Three Decades of Impact

Lettie Pate Whitehead Evans
Lettie Pate Whitehead Evans

On clinic day every week, first-year nursing student Brooke Hazen’s 12-hour shift starts at 6:30 a.m.

“We’re taking vital signs, helping patients shower and walk, administering shots and IVs, and interpreting lab results,” she says. Hazen is in Vanderbilt School of Nursing’s prespecialty program, which provides a two-year path to a master’s degree for students with no background in nursing.

One reason Hazen can dive into her studies headfirst is due to her scholarship from the Lettie Pate Whitehead Foundation, which has provided more than $4.5 million in support to hundreds of Vanderbilt nursing students since 1971.

“I was so excited when I was accepted to the School of Nursing, but wasn’t sure how I was going to handle paying for the program,” Hazen says. “The day I got the letter about the scholarship, I just cried.”

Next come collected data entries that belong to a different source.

(** * personal-vault-pro: the synchronised collection pages

  A shallow embedding of the collection pages of the application
  (tasks, notes, credentials) and of the helpers they rely on.  React
  state is passed explicitly, asynchronous handlers are values of the
  type [Async] (what is done before the [await], what is sent to the
  remote collection, and how the handler continues once the outcomes
  are known), and the remote document collection is a small fake that
  answers the calls the pages make. *)

From Stdlib Require Import ZArith List String Ascii Bool Lia Permutation Sorted.
From Stdlib Require Import DecimalString DecimalNat DecimalFacts.
Import ListNotations.

Local Open Scope string_scope.
Local Open Scope list_scope.
Local Open Scope Z_scope.

(* ===================================================================== *)
(** * JavaScript built-ins used by the pages *)
(* ===================================================================== *)

Module JS.

Section Arrays.
Context {A : Type}.

(** [Array.prototype.findIndex]: index of the first element that
    satisfies [p], and [-1] when there is none. *)
Fixpoint findIndexFrom (p : A -> bool) (l : list A) (i : Z) : Z :=
  match l with
  | [] => -1
  | x :: r => if p x then i else findIndexFrom p r (i + 1)
  end.

Definition findIndex (p : A -> bool) (l : list A) : Z :=
  findIndexFrom p l 0.

(** The start position of [splice]: a negative start counts from the
    end, and the result is clamped to [0 .. length]. *)
Definition spliceStart (len start : Z) : nat :=
  Z.to_nat (if start <? 0 then Z.max (len + start) 0 else Z.min start len).

(** [Array.prototype.splice (start, deleteCount, ...items)]: the
    removed elements and the array after the call. *)
Definition splice (l : list A) (start deleteCount : Z) (items : list A)
  : list A * list A :=
  let len := Z.of_nat (List.length l) in
  let s := spliceStart len start in
  let d := Z.to_nat (Z.min (Z.max deleteCount 0) (len - Z.of_nat s)) in
  (firstn d (skipn s l), firstn s l ++ items ++ skipn (s + d)%nat l).

(** [Array.prototype.sort (cmp)], which is stable: an element stays
    in front of the later elements it ties with.  [cmp a b < 0] puts
    [a] first. *)
Fixpoint sortInsert (cmp : A -> A -> Z) (x : A) (l : list A) : list A :=
  match l with
  | [] => [x]
  | y :: r => if cmp x y <=? 0 then x :: y :: r else y :: sortInsert cmp x r
  end.

Fixpoint sort (cmp : A -> A -> Z) (l : list A) : list A :=
  match l with
  | [] => []
  | x :: r => sortInsert cmp x (sort cmp r)
  end.

(** [Promise.all] over the outcomes of a batch: fulfilled when every
    member is. *)
Definition every (p : A -> bool) (l : list A) : bool := forallb p l.

End Arrays.

(** [arrayMove] of @dnd-kit/sortable:
<<
    const newArray = array.slice();
    newArray.splice(to < 0 ? newArray.length + to : to, 0,
                    newArray.splice(from, 1)[0]);
>>
    The position is computed first, on the full length; then the
    element is taken out, and put back.  When nothing is taken out,
    [undefined] is put in: array slots are [option A], with [None] for
    [undefined]. *)
Definition arrayMove {A : Type} (array : list A) (from to : Z)
  : list (option A) :=
  let newArray := map Some array in
  let position :=
    if to <? 0 then Z.of_nat (List.length newArray) + to else to in
  let '(removed, newArray1) := splice newArray from 1 [] in
  let moved := nth 0 removed None in
  snd (splice newArray1 position 0 [moved]).

(** [Array.prototype.map] with a callback that also takes the index. *)
Fixpoint mapFrom {A B : Type} (f : A -> Z -> B) (l : list A) (i : Z) : list B :=
  match l with
  | [] => []
  | x :: r => f x i :: mapFrom f r (i + 1)
  end.

Definition mapi {A B : Type} (f : A -> Z -> B) (l : list A) : list B :=
  mapFrom f l 0.
Variable F : Type.
Variable path_exists : str -> F -> bool * F.
Variable read_text : str -> F -> result str * F.
Variable make_dirs : str -> F -> result unit * F.
Variable md_convert : str -> F -> result (option str * str) * F.
Variable write_text : str -> str -> F -> result unit * F.
Variable parent : str -> str.
Variable joinpath : str -> str -> str.
Variable chk : str -> option str.
Variable word_beyond_ascii : ascii -> bool.

Local Abbreviation sanitize_filename :=
  (sanitize_filename chk word_beyond_ascii).
Local Abbreviation convert_url_to_markdown :=
  (convert_url_to_markdown F make_dirs md_convert write_text parent).
Local Abbreviation convert_all :=
  (convert_all F make_dirs md_convert write_text parent joinpath chk
               word_beyond_ascii).
Local Abbreviation process_documentation :=
  (process_documentation F path_exists read_text make_dirs md_convert
                         write_text parent joinpath chk word_beyond_ascii).

Lemma converted_app : forall e1 e2,
  converted (e1 ++ e2) = converted e1 ++ converted e2.
Proof.
  induction e1 as [|e e1 IH]; intros e2; [reflexivity|].
  destruct e; simpl; rewrite IH; reflexivity.
Qed.

Lemma written_app : forall e1 e2,
  written (e1 ++ e2) = written e1 ++ written e2.
Proof.
  induction e1 as [|e e1 IH]; intros e2; [reflexivity|].
  destruct e; simpl; rewrite IH; reflexivity.
Qed.

Lemma made_dirs_app : forall e1 e2,
  made_dirs (e1 ++ e2) = made_dirs e1 ++ made_dirs e2.
Proof.
  induction e1 as [|e e1 IH]; intros e2; [reflexivity|].
  destruct e; simpl; rewrite IH; reflexivity.
Qed.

Like many of her fellow students, Hazen’s path to a nursing career wasn’t direct. She grew up in rural Pelham, Tennessee, in a home filled with music. She studied music and vocal performance as an undergraduate and was accepted to the prestigious Peabody Institute conservatory at Johns Hopkins.

Then her father’s sudden passing put her at a crossroads.

“I still sing all the time, as much as I can, but music is not the career path for me to pursue,” she says.

The foundation’s senior program officer, Carrie Davis Conway, isn’t surprised by Hazen’s path to nursing. “So many of the foundation’s scholarship recipients are pursuing second careers,” she says.

The foundation was created to honor philanthropist and businesswoman Lettie Pate Whitehead Evans (1872–1953), the wife of Joseph B. Whitehead, one of the original bottlers of Coca-Cola. Widowed in 1906 at the age of 34, Whitehead took over her husband’s bottling business and real estate interests, guiding both to great success. She became one of the first female directors of any major American corporation when she was appointed to the board of the Coca-Cola Co. in 1934.

After earning her M.S.N., Hazen plans to enroll in Vanderbilt’s Doctor of Nursing Practice program, with a goal of teaching and influencing public policy.

“Just one person can make a huge change,” Hazen says. “The scholarship gives me the chance to be that person.”